Na ação, a esposa Rosane Rosa Maia de Oliveira, de 54 anos, e a sobrinha, de 17, também foram baleadas. As duas foram levadas para o Pronto Socorro de São Gonçalo. A sobrinha, que foi baleada na perna, recebeu alta no mesmo dia e compareceu ao velório de Valteres nesta sexta-feira apoiada em muletas. Rosane, que foi baleada no braço esquerdo, corre o risco de perder os movimentos da mão, de acordo com a filha Tatiele.
Recordando o caso
Valteres, a esposa e a sobrinha foram atingidos na noite da última quarta-feira (30) durante uma operação policial no Recanto das Acácias, no Complexo do Salgueiro, em São Gonçalo. De acordo com a polícia, os agentes foram acionados para retiraram barricadas que foram colocadas por criminosos às margens da BR-101, próximas ao posto da Polícia Rodoviária Federal.

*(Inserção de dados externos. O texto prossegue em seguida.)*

(** [analyze_octree_file(filename)]: the fast statistics, then the detailed
    analysis, of the same file. *)
Definition analyze_octree_file (content : list byte)
    : option (list line * list line) :=
  fast ← count_octree_points content;
  detailed ← detailed_octree_analysis content;
  Some (fast, detailed).

End Analyze.

(** ** The analyses under the interpreter's recursion limit *)

Module Limited.
Import Numpy Analyze.

(** Python allows a bounded number of nested calls; a call beyond the
    limit raises RecursionError.  The closures [parse_node] and
    [parse_node_detailed] call themselves once for every level of the
    tree, so a file with a long chain of internal tags makes them raise.
    Neither closure catches the exception: it ends the walk and reaches
    the [except Exception] of the analysis (lines 71 and 174), which
    prints it.  Only the lines printed before the walk have been printed
    by then: a walk prints nothing but the message of an incomplete leaf,
    and after that message it returns without a further call.

    [limit] is the number of nested activations of the closure that the
    interpreter allows: 996 for CPython 3.11 with its default limit of
    1000 and the script run on its own.  The walks of [Analyze] take it
    as their fuel, and their [None] is the RecursionError.  (The analyses
    of [Analyze] give the walk more fuel than the file has bytes: they are
    the analyses of a file whose nesting stays within the limit.) *)

(** The lines after a walk of fast mode that returned [True]. *)
Definition fast_statistics (total_voxels : Z) (s : fast_state) : list line :=
  let stats := printed s ++ [TotalNodes (total_points s);
                             LeafNodes (leaf_points s);
                             InternalNodes (internal_nodes s)] in
  match true_div total_voxels (total_points s) with
  | None => stats ++ [ErrException]
  | Some ratio =>
      match true_div (total_points s) total_voxels with
      | None => stats ++ [CompressionRatio ratio; ErrException]
      | Some r => stats ++ [CompressionRatio ratio;
                            MemorySaving ((1 - r) * 100)%Q]
      end
  end.

(** [count_octree_points(filename)] under the limit: what it prints. *)
Definition count_octree_points (limit : nat) (content : list byte)
    : list line :=
  let header_data := take 12 content in
  let f := drop 12 content in
  if Z.of_nat (length header_data) <? 12 then [ErrHeaderTooSmall]
  else
    match unpack_III header_data with
    | None => [ErrException]
    | Some (nx, ny, nz) =>
        let total_voxels := nx * ny * nz in
        let head := [Dimensions nx ny nz; TotalVoxels total_voxels] in
        let s0 := {| file := f; total_points := 0; leaf_points := 0;
                     internal_nodes := 0; printed := head |} in
        match parse_node limit s0 with
        | None => head ++ [ErrException]
        | Some (true, s) => fast_statistics total_voxels s
        | Some (false, s) => printed s ++ [ErrCannotParse]
        end
    end.

(** The lines after the walk of detailed mode. *)
Definition detailed_statistics (total_voxels : Z)
    (total_voxels_counted total_leaves total_internals : Z)
    (s : detailed_state) : list line :=
  let head := [VoxelsRepresented total_voxels_counted;
               LeafNodes total_leaves;
               InternalNodes total_internals;
               TotalNodes (total_leaves + total_internals)] in
  match true_div total_voxels (total_leaves + total_internals) with
  | None => head ++ [ErrException]
  | Some ratio =>
      match true_div total_voxels total_leaves with
      | None => head ++ [CompressionRatio ratio; ErrException]
      | Some avg =>
          head ++ [CompressionRatio ratio; AvgVoxelsPerLeaf avg]
          ++ level_rows (level_stats s)
          ++ (if total_voxels_counted =? total_voxels then []
              else [MismatchWarning total_voxels total_voxels_counted])
      end
  end.

(** [detailed_octree_analysis(filename)] under the limit. *)
Definition detailed_octree_analysis (limit : nat) (content : list byte)
    : list line :=
  let header_data := take 12 content in
  let f := drop 12 content in
  if Z.of_nat (length header_data) <? 12 then [ErrHeaderTooSmall]
  else
    match unpack_III header_data with
    | None => [ErrException]
    | Some (nx, ny, nz) =>
        let total_voxels := nx * ny * nz in
        let head := [Dimensions nx ny nz; TotalVoxels total_voxels] in
        match parse_node_detailed limit (nx, ny, nz) 0
                {| dfile := f; level_stats := ∅ |} with
        | None => head ++ [ErrException]
        | Some ((total_voxels_counted, total_leaves, total_internals), s) =>
            head ++ detailed_statistics total_voxels total_voxels_counted
                      total_leaves total_internals s
        end
    end.

End Limited.

(** ** Vocabulary of the properties *)

Module Region.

A polícia afirma que, chegando no local, os policias foram alvejados por tiros. Eles revidaram, o que deu início a um intenso tiroteio na localidade. Ainda de acordo com a polícia, cinco pessoas foram baleadas. Duas delas seriam criminosos, que morreram no Hospital Estadual Alberto Torres (Heat). Os outros três são Valteres e os familiares.
A versão da polícia é diferente da contada pelas filhas e vizinhos que estavam no local no momento em que Valteres, a esposa e a sobrinha foram atingidos. Segundo elas, não havia operação no local e o pai, que estava sentado na calçada com a família por conta do calor, foi atingido pelos agentes.
Ainda na noite da quarta-feira (30), os familiares, parentes e vizinhos de Valteres fizeram um protesto na BR-101, ateando fogo em pneus e entulhos. De acordo com Tatiene, o motivo era que a polícia queria remover o corpo do aposentado ao IML apenas na manhã seguinte.
O caso será investigado pela 73ª DP (Neves). As armas dos policiais militares que participaram da ação foram recolhidas para investigação.